Two of Ralph and Maydelle's children live in New Jersey and two are in Florida. On a good day, it's a five hour drive from the Haines' New Jersey home to their mother's new East Haven residence. Wright and brother Paul fly from Florida when there's a court date. The families rent cars to travel between their mother and their father and pay for hotels in Connecticut.
"This has probably cost our family $250,000" in travel costs and lawyer's fees, estimates Haines.

Sirico was reached by phone but would not agree to be interviewed. Her only comment was: "What I've done is what's in the best interest of my aunt. The court record speaks for itself."
In court, Sirico said she rescued Maydelle from a "despicable" household. Sirico visits Maydelle once a day, sometimes more. She takes her to doctors' appointments and to water therapy.


This isn't the first time Sirico has applied for conservatorship over someone.

Court records show that in 1996, Sirico applied for conservatorship over her mentor, Fred Devita, after he had a stroke. She was denied, but she did get power of attorney. Sirico had worked for Devita until he invited his daughter Mary to work full-time in his realty office. Mary and Sirico did not get along, so Devita asked Sirico to leave. Devita's wife and his other daughters also did not get along with Sirico, according to court documents.

After Devita had a stroke, Sirico began showing up at the hospital and also at the family home.
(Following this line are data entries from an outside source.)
Lemma deploy_suite_done w lines w' : deploy_suite E w = (Done lines, w') -> exists l1 rollup scalar,
  deployment w (history w') l1 rollup scalar /\ lines = record_lines l1 rollup (scalar mod 2 ^ 32) ((scalar / 2 ^ 32) mod 2 ^ 32).
Proof.
  unfold deploy_suite. fold P. intros (p & w1 & Hp & Hw)%pbind_done_inv. pose proof (chainParams_done _ _ _ _ Hp) as [-> _].
  apply pbind_done_inv in Hw as (a & w1 & Ha0 & Hw). pose proof (quiet_done _ _ _ _ (quiet_addresses P) Ha0) as ->.
  do 3 apply pbind_done_inv in Hw as (? & ? & _ & Hw).
  unfold deployer in Hw. destruct (negb _); [discriminate|]. apply pbind_done_inv in Hw as (? & w3 & Happ & Hw).
  unfold apply_intent in Happ. do 8 apply pbind_done_inv in Happ as (? & ? & _ & Happ).
  apply pbind_done_inv in Happ as (r & w4 & Hr & Happ). unfold run in Hr. cbn [o_cwd o_env o_capture] in Hr.
  match type of Hr with context [child (history ?x) _ _ _ _] => set (w0 := x) in * end.
  change (child (history w0) _ None (∅ ∪ environ w0) (fs w0)) with (child (history w0) (apply_command a) None (∅ ∪ environ w0) (fs w0)) in Hr.
  destruct (child _ _ _ _ _) as [e|[[[c out1] err1] f1]] eqn:Hc1; [done|]. injection Hr as <- <-. cbn [code] in Happ.
  destruct (Z.eqb_spec c 0) as [->|]; [|done]. injection Happ as _ <-.
  unfold deployed_lines in Hw. apply pbind_done_inv in Hw as (l1 & w5 & (l1t & err2 & f2 & Hc2 & Hj1 & Hf2 & He2 & Hh2)%inspect_done & Hw).
  apply pbind_done_inv in Hw as (rollup & w6 & (rt & err3 & f3 & Hc3 & Hj2 & Hf3 & He3 & Hh3)%inspect_done & Hw).
  apply pbind_done_inv in Hw as (ls & w7 & Hls & Hw).
  apply pbind_done_inv in Hw as (sc & w8 & (-> & ? & [= <-] & ->)%property_done & Hw).
  apply pbind_done_inv in Hw as (scalar & wa & Ha & Hw). apply pbind_done_inv in Hw as (d & wb & Hd & Hw).
  apply pbind_done_inv in Hw as (? & wc & Hsay & Hw). injection Hsay as _ <-. injection Hw as <- <-.
  apply ask_cases in Ha as [-> [(sv & Ha & [= ->])|(e & _ & [=])]].
  apply decodeScalar_spec in Hd as [(Hv & [= ->] & ->)|[_ [=]]].
  exists l1, rollup, sv. destruct (address_lines_done _ _ _ _ _ (sv mod 2 ^ 32) ((sv / 2 ^ 32) mod 2 ^ 32) Hls) as [-> Hlines].
  split; [|exact Hlines].
  cbn [history environ fs remember] in *. rewrite Hh2 in Hc3, Hh3. rewrite He2 in Hc3, Hh3. rewrite Hf2 in Hc3.
  rewrite Hh3 in Ha |- *. cbn [history environ fs remember] in *. rewrite <- !app_assoc in *. cbn [app] in *.
  exists p, a, (∅ ∪ environ w0), (history w0), (fs w0), out1, err1, f1, l1t, err2, f2, rt, err3, f3.
  split_and!; try done.
Qed.

Lemma log_lines_done lines w : exists w', each (fun line => if startsWith (§"#") line then mret tt else console_log (§"  " ++ line)) lines w = (Done tt, w')
  /\ fs w' = fs w /\ history w' = history w.
Proof.
  revert w. induction lines as [|l lines IH]; intros w; simpl; [by eexists|]. unfold mbind, Proc_bind.
  destruct (startsWith _ l); simpl; [apply IH|]. match goal with |- context [each _ lines ?x] => destruct (IH x) as (w' & Hw & Hf & Hh) end.
  by exists w'.
Qed.

(** The record after a run of the deployment, on every outcome: none; or the
    deployment went through and the record is whole; or it went through and the
    system cut the writing of the record short. *)
Definition no_record (w : World) : World := set_fs (match fs w !! path with Some (File _) => delete path (fs w) | _ => fs w end) w.
Lemma deployL1_record w r w' : fs w !! path <> Some Dir -> deployL1 E w = (r, w') ->
  (r <> Done tt /\ fs w' !! path = None)
  \/ exists l1 rollup scalar f,
       let t := join [NL] (record_lines l1 rollup (scalar mod 2 ^ 32) ((scalar / 2 ^ 32) mod 2 ^ 32)) ++ [NL] in
       deployment (no_record w) (history w') l1 rollup scalar
       /\ ((r = Done tt /\ fs w' !! path = Some (File t))
           \/ exists e part, r = Thrown e /\ write_fault (history w') f path t = Some (e, Some part) /\ fs w' !! path = Some (File part)).
Proof.
  intros Hd Hw. unfold deployL1 in Hw. fold P in Hw. fold path in Hw. erewrite pbind_done in Hw by apply forget_spec.
  fold (no_record w) in Hw. assert (H0 : fs (no_record w) !! path = None).
  { unfold no_record. cbn [fs set_fs]. destruct (fs w !! path) as [[t|]|] eqn:He; [apply lookup_delete_eq|done|done]. }
  pose proof (absent_deploy_suite (no_record w) H0) as Ha. unfold mbind in Hw at 1. unfold Proc_bind in Hw at 1.
  destruct (deploy_suite E (no_record w)) as [[lines|e|c|] w1] eqn:Hs; cbn [snd] in Ha; cbv beta iota in Hw;
    try (left; injection Hw as <- <-; by split).
  apply deploy_suite_done in Hs as (l1 & rollup & scalar & Hdep & ->).
  assert (Hlog : forall w2, (_ ← console_log (§"L1 contracts deployed. Addresses in " ++ path ++ §":");
      each (fun line => if startsWith (§"#") line then mret tt else console_log (§"  " ++ line))
        (record_lines l1 rollup (scalar mod 2 ^ 32) ((scalar / 2 ^ 32) mod 2 ^ 32))) w2 = (r, w') ->
    r = Done tt /\ fs w' = fs w2 /\ history w' = history w2).
  { intros w2 Hl. erewrite pbind_done in Hl by reflexivity.
    match type of Hl with each _ _ ?x = _ => destruct (log_lines_done (record_lines l1 rollup (scalar mod 2 ^ 32) ((scalar / 2 ^ 32) mod 2 ^ 32)) x) as (w3 & Hl' & Hf & Hh) end.
    rewrite Hl' in Hl. injection Hl as <- <-. split; [reflexivity|]. split; [exact Hf|exact Hh]. }
  unfold mbind in Hw at 1. unfold Proc_bind in Hw at 1. unfold writeFileSync in Hw. rewrite Ha in Hw.
  destruct (write_fault _ _ _ _) as [[e [part|]]|] eqn:Hfault; cbv beta iota in Hw.
  - right. injection Hw as <- <-. exists l1, rollup, scalar, (fs w1). cbv zeta. split; [exact Hdep|]. right. exists e, part. split; [reflexivity|]. split; [exact Hfault|apply lookup_insert_eq].
  - left. injection Hw as <- <-. split; [discriminate|exact Ha].
  - right. apply Hlog in Hw as (-> & Hf & Hh). exists l1, rollup, scalar, (fs w1). cbv zeta.
    split; [rewrite Hh; exact Hdep|]. left. split; [reflexivity|]. rewrite Hf. apply lookup_insert_eq.
Qed.
End DeployL1.

Transparent js.
(** The record reads back. The scalars do whatever op-deployer reported: they
    are the last lines, and digits. *)
Lemma assignment_pair m k v : name_ok k = true -> plain v -> assign m (assignment k v) = <[k := v]> m.
Proof. apply assign_pair. Qed.

Lemma record_scalars l1 rollup base blob : 0 <= base -> 0 <= blob ->
  let m := env_vars (join [NL] (record_lines l1 rollup base blob) ++ [NL]) in
  m !! (§"BASE_FEE_SCALAR") = Some (dec base) /\ m !! (§"BLOB_BASE_FEE_SCALAR") = Some (dec blob).
Proof.
  intros Hb Hc m. assert (Hdb : plain (dec base)) by auto using plain_digits, dec_digits.
  assert (Hdc : plain (dec blob)) by auto using plain_digits, dec_digits.
  set (tail := [assignment (§"BASE_FEE_SCALAR") (dec base); assignment (§"BLOB_BASE_FEE_SCALAR") (dec blob); []]).
  assert (Hm : exists pre, m = foldl assign (env_vars pre) tail).
  { assert (Hl : exists pre, pre <> [] /\ record_lines l1 rollup base blob = pre ++ take 2 tail).
    { exists (take 13 (record_lines l1 rollup base blob)). split; [done|].
      change (take 2 tail) with (drop 13 (record_lines l1 rollup base blob)). by rewrite take_drop. }
    destruct Hl as (pre & Hn & Hl). exists (join [NL] pre). subst m. rewrite Hl, join_app, <- app_assoc by done.
    cbn [app]. rewrite join_snoc by done. unfold env_vars. rewrite split_on_concat, foldl_app. f_equal.
    rewrite split_join; [done..|]. cbn [take tail app].
    repeat (apply Forall_cons; split; [by apply pair_one_line|]). by repeat constructor. }
  destruct Hm as [pre ->]. subst tail. cbn [foldl]. rewrite assign_empty, !assignment_pair by done.
  split; [rewrite lookup_insert_ne by done|]; apply lookup_insert_eq.
Qed.

(** So does every variable of one whose values are words. *)
Definition readable (f : text * text) : Prop := name_ok f.1 = true /\ plain f.2.
Lemma assign_others fs m k : k ∉ fs.*1 -> Forall readable fs ->
  foldl assign m ((fun f => assignment f.1 f.2) <$> fs) !! k = m !! k.
Proof.
  revert m. induction fs as [|[x y] fs IH]; intros m Hk Hl; [done|]. apply Forall_cons in Hl as [[Hx Hy] Hl].
  apply not_elem_of_cons in Hk as [Hne Hk]. cbn [fmap list_fmap foldl fst snd] in *. rewrite assignment_pair, IH by done.
  by rewrite lookup_insert_ne.
Qed.
Lemma assignments_read fs m k v : Forall readable fs -> NoDup fs.*1 -> (k, v) ∈ fs ->
  foldl assign m ((fun f => assignment f.1 f.2) <$> fs) !! k = Some v.
Proof.
  intros Hf. revert m. induction Hf as [|[x y] fs [Hx Hy] Hf IH]; intros m Hn Hin; [by apply elem_of_nil in Hin|].
  cbn [fmap list_fmap foldl fst snd] in *. apply NoDup_cons in Hn as [Hnot Hn]. rewrite assignment_pair by done.
  apply elem_of_cons in Hin as [[= -> ->]|Hin]; [|by apply IH]. rewrite assign_others by done. apply lookup_insert_eq.
Qed.
Lemma record_reads l1 rollup base blob : Forall (fun f => plain f.2) (record_fields l1 rollup base blob) ->
  forall k v, (k, v) ∈ record_fields l1 rollup base blob ->
  env_vars (join [NL] (record_lines l1 rollup base blob) ++ [NL]) !! k = Some v.
Proof.
  intros Hp k v Hin.
  assert (Hr : Forall readable (record_fields l1 rollup base blob)).
  { assert (Hn : Forall (fun f => name_ok f.1 = true) (record_fields l1 rollup base blob)).
    { unfold record_fields, address_fields, anchor_fields. by repeat constructor. }
    rewrite Forall_forall in Hp, Hn |- *. intros f Hf. split; auto. }
  assert (Hl : forall fs, Forall readable fs -> Forall (Forall (fun c => c <> NL)) ((fun f => assignment f.1 f.2) <$> fs)).
  { intros fs Hf. apply Forall_fmap. eapply Forall_impl; [exact Hf|]. intros [x y] [Hx Hy]. by apply pair_one_line. }
  pose proof Hr as [Ha Hb]%Forall_app. rewrite join_snoc by done. rewrite env_vars_lines; [|by destruct (record_lines l1 rollup base blob)|].
  2: { apply Forall_app. split; [|by repeat constructor]. unfold record_lines. rewrite !Forall_app.
       split_and!; [|by apply Hl| |by apply Hl].
       all: repeat (apply Forall_cons; split; [by apply literal_one_line|]); apply Forall_nil_2. }
  rewrite foldl_app. cbn [foldl]. rewrite assign_empty. unfold record_lines. rewrite !foldl_app. cbn [foldl].
  rewrite !assign_comment by done. rewrite <- foldl_app, <- fmap_app. apply assignments_read; [exact Hr| |exact Hin].
  apply (bool_decide_unpack _). vm_compute. exact I.
Qed.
Sirico began to manage Devita's rental properties. She also took him grocery shopping, to doctors' appointments and to water therapy.

In court testimony, family friend and attorney Frank Grazioso says Sirico told him Devita's daughters were neglectful and didn't want to be involved.

But the three daughters took care of their ailing mother who had Alzheimer's and cancer. Daughter Mary even had her mother move in with her. After her mother moved, the locks on the family home were changed.

According to court documents, Grazioso, who was friends with Devita for 45 years, says Devita told him Sirico "was doing this as a favor. It was one of his justifications to me for having her do it. This isn't going to cost the girls anything."

Mary testified she once heard Sirico telling her father's therapist that he didn't want to see his children until after an upcoming court date. "He doesn't want his kids visiting," Mary says she overheard. She entered the living room where Devita, Sirico and the therapist were. "Is that true? Do you not want me here?" she asked her father. He said no, and then took her hand.

The daughters also say that Sirico told Devita that daughter Karen Connolly had poisoned him.

After Devita died Nov. 1, 1999, Sirico tried to remove Mary as the executor of her father's will. After a judge wouldn't let her, Sirico sent the family a bill for $25,000 for services she had provided Devita. The judge ruled in favor of Sirico.

Maydelle's family knows what happened between the Devita family and Sirico. They've talked to his daughters and they've read the court files. But they say they're not going to worry just yet about whether Sirico will sue. Right now they're concentrating on getting their mother back.